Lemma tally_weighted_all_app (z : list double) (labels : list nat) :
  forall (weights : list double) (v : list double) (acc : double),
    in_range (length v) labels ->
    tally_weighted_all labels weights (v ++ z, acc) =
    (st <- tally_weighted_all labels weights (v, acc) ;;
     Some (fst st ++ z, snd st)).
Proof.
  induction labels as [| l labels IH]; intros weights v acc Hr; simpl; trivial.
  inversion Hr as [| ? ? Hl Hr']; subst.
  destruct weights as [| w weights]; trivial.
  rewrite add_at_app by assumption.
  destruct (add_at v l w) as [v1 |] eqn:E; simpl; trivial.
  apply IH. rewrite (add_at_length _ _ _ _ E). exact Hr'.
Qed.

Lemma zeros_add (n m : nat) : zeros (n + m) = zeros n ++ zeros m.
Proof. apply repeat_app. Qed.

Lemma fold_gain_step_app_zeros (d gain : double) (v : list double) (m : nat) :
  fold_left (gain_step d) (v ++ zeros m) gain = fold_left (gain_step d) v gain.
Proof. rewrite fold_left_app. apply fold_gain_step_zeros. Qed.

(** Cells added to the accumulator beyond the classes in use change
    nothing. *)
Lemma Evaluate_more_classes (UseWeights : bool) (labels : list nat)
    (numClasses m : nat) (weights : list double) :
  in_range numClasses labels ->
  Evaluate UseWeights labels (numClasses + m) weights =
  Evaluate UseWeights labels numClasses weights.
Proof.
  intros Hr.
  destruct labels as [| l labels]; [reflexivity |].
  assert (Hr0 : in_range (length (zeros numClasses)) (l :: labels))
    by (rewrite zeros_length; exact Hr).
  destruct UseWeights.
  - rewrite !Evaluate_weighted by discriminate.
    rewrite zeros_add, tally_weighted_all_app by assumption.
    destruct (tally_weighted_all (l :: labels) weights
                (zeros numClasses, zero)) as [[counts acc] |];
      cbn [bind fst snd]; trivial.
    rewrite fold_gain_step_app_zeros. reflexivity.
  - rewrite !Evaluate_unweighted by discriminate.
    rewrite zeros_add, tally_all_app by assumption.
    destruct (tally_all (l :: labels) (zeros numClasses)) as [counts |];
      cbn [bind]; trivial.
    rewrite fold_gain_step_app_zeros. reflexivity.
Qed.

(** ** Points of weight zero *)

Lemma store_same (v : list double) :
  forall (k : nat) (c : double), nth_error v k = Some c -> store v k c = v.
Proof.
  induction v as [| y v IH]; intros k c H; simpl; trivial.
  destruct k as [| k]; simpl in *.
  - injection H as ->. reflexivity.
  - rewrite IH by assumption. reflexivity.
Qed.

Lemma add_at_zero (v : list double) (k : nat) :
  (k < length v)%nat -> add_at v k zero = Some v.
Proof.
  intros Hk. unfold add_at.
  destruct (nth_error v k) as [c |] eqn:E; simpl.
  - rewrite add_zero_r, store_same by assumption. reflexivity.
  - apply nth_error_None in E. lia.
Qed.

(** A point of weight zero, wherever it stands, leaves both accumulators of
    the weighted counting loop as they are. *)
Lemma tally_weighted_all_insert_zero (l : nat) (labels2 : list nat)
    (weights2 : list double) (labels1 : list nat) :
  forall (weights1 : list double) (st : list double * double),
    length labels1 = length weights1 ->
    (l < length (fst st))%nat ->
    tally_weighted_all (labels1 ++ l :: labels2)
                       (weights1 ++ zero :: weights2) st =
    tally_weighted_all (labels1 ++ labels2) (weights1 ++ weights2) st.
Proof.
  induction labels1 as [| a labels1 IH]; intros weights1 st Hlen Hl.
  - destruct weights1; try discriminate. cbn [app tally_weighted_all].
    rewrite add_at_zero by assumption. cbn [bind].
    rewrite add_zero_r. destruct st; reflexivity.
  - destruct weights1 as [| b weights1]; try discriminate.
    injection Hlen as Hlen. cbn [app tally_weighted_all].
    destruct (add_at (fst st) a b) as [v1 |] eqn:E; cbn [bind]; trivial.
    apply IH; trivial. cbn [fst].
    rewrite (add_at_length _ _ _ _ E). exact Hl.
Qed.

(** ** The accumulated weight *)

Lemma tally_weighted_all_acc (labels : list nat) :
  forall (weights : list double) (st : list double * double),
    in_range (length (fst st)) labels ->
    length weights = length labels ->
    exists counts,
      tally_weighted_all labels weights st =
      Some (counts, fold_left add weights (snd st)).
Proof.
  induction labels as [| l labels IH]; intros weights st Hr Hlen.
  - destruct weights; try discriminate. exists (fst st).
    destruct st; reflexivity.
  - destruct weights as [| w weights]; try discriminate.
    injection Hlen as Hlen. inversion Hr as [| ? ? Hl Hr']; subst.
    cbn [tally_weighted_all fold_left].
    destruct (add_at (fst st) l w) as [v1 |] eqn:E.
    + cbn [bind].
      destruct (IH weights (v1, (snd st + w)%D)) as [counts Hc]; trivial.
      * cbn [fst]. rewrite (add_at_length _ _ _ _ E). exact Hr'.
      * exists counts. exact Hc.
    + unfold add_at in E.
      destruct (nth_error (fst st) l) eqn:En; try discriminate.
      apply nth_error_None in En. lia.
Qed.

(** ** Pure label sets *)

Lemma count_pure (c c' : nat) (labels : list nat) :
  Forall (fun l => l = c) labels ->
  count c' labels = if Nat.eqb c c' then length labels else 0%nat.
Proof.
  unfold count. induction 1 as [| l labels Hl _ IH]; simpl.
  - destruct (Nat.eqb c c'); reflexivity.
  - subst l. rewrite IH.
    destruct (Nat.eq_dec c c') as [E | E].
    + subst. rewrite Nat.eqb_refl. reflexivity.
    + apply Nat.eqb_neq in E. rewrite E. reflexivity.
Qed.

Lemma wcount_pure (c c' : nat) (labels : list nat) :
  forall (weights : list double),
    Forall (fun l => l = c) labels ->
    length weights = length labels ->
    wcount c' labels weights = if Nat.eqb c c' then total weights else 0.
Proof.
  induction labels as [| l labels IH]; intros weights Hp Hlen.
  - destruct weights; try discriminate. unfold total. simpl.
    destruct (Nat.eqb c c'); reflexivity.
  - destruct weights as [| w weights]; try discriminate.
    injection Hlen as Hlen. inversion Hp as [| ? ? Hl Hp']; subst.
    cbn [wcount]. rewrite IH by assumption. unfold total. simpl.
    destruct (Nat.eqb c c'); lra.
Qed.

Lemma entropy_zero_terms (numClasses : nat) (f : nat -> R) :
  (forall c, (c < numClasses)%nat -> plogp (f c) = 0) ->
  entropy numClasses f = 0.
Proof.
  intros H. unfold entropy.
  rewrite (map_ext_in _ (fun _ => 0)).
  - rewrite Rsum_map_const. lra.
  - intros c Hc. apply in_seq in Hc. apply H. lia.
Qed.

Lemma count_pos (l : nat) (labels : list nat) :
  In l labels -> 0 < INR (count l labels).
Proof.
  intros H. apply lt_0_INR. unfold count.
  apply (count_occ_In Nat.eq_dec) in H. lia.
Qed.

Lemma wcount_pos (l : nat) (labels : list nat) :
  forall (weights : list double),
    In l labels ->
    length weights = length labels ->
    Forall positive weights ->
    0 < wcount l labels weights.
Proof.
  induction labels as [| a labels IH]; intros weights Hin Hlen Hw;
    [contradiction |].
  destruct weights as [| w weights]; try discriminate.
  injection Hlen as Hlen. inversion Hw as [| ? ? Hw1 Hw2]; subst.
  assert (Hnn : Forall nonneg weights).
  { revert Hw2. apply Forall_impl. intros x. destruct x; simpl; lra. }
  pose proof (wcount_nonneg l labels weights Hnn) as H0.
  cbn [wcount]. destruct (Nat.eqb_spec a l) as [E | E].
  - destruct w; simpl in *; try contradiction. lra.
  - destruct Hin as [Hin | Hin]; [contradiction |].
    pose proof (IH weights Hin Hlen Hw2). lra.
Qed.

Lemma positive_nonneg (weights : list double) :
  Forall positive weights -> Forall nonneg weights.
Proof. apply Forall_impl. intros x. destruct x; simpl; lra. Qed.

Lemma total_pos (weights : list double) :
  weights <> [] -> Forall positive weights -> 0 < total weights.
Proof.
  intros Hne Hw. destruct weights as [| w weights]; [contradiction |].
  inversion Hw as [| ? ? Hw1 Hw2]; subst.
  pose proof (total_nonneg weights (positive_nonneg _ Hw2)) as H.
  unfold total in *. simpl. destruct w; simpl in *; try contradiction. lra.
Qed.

═══

### Goal of the exercise
Taking the records above, retype every line from the one with "induction labels as [| l labels IH]; intros weights v" down to the one with "destruct (add_at v", exactly and with nothing else.

### Task response
  induction labels as [| l labels IH]; intros weights v acc Hr; simpl; trivial.
  inversion Hr as [| ? ? Hl Hr']; subst.
  destruct weights as [| w weights]; trivial.
  rewrite add_at_app by assumption.
  destruct (add_at v l w) as [v1 |] eqn:E; simpl; trivial.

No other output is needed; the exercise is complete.